Thirdly, the play spaces created became '"symbolic realities," conceptually bounded worlds whose principles the participants accept, if only for the moment of that encounter' (Henricks 2015a:1382). In each example, the symbolic reality that emerged served as figurative frames to allow participants to engage more fully with each other in the given space and also provided participants with amicable ways of confronting the social issue at hand. Gathering from my first-hand observations in the city and the classroom, it was apparent that figurative frames function like works of fiction and storytelling: their value lies in the fact that they bear a strong resemblance to the real-world, but without imposing normative expectations on the audience. Participants could therefore imagine more freely together. In turn, the symbolic realities prompted an immediate and visceral, aesthetic experience for the participants. For instance, not only were the city walkers and students committed to participating, but they visibly expressed eagerness in the play space. The "redistribution" of the participants' senses focused on a process of re-envisioning, which also highlights a shift in focus from what is to what is becoming. Hence, the vignettes demonstrate how play has the potential to aid social design in enabling people's imagination and nurturing the capacity to act towards what may be. Towards social design's ends, play's contribution in shaping that which does not yet exist resonates with Nelson and Stolterman's (2012) argument of a "design way", namely design as a culture and form of social inquiry.

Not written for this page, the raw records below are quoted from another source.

(* ===== verification/AppConfig.v ===== *)
(** The desired-state document of an application
    ([internal/appconfig/config.go]): parsing and validation, JSON pointers and
    patches, the comparison of two documents and the edit that [Apply] makes.

    YAML, JSON Schema, the decoding of JSON into the Go types of a workload and
    of Kubernetes' resources, and the policy of middlewares
    ([internal/middlewareprofiles]) are interfaces.  Details of diagnostics are
    texts of the source. *)

From S2P Require Import Prelude Regexp GoStrings Digest Encoding JsonValues Workload.
From Stdlib Require Import Ascii.

Open Scope Z_scope.

Definition MaxDocument : Z := 2 ^ 18.
Definition MaxDiff : Z := 2 ^ 16.
Definition DocumentID : string := "app.yaml".

Definition EditablePointers : list string :=
  ["/spec/runtime/workloadType"; "/spec/runtime/replicas"; "/spec/runtime/strategy"; "/spec/runtime/podManagementPolicy";
   "/spec/runtime/ports"; "/spec/runtime/env"; "/spec/runtime/resources"; "/spec/runtime/nodeSelector";
   "/spec/runtime/affinity"; "/spec/runtime/topologySpreadConstraints"; "/spec/runtime/tolerations";
   "/spec/runtime/priorityClassName"; "/spec/runtime/probes"; "/spec/runtime/command"; "/spec/runtime/args";
   "/spec/runtime/workingDirectory"; "/spec/runtime/terminationGracePeriodSeconds";
   "/spec/routes"; "/spec/middlewares"; "/spec/overrides"].

Definition LockedPointers : list string :=
  ["/apiVersion"; "/kind"; "/metadata/id"; "/metadata/name";
   "/spec/projectId"; "/spec/applicationId"; "/spec/environmentId"; "/spec/delivery"; "/spec/runtime/configRevision"].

In conclusion, albeit the evidence presented in this paper, which establishes an association between play and social design's intent of sensemaking, further research is necessary to investigate whether a causal relationship, if any, exists between play and sense-making. However, given Schiller's (1954:80) avowal that the impulse or desire to play is innate in humans, and 'man only plays when he is in the fullest sense of the word a human being, and he is only fully a human being when he plays', it stands to reason that social designers should harness their innate sense of play to understand their own behaviour and in turn, to work collectively towards the common good.

 

Acknowledgements

The city vignette formed part of my PhD study in Information Design at the University of Pretoria in South Africa. As such, I received financial support from The National Research Foundation of South Africa, the University of Pretoria, and The Andrew W Mellon Foundation. Regarding the classroom example, I acknowledge and am grateful to my co-facilitator and the play therapists, as well as the 2019 cohort of students for their cooperation and enthusiasm to play.

 

Notes

1 Albeit the two examples mentioned in this paper being top-down, government-sanctioned initiatives, Sommer (2014) also covers grassroots/bottom-up approaches in her book, The work of art in the world.
2 All the ethical procedures and admin necessitated by the higher education institution were facilitated by the design educators in this regard.
3 Within product design as well as design management theory and practice, there are established systems in place to assess design's impact and economic contribution (the triple-bottom line is one such framework). However, with regard to the social impact of design see Niedderer, Clune and Ludden (2018) for 'theories and practices of designing for change'.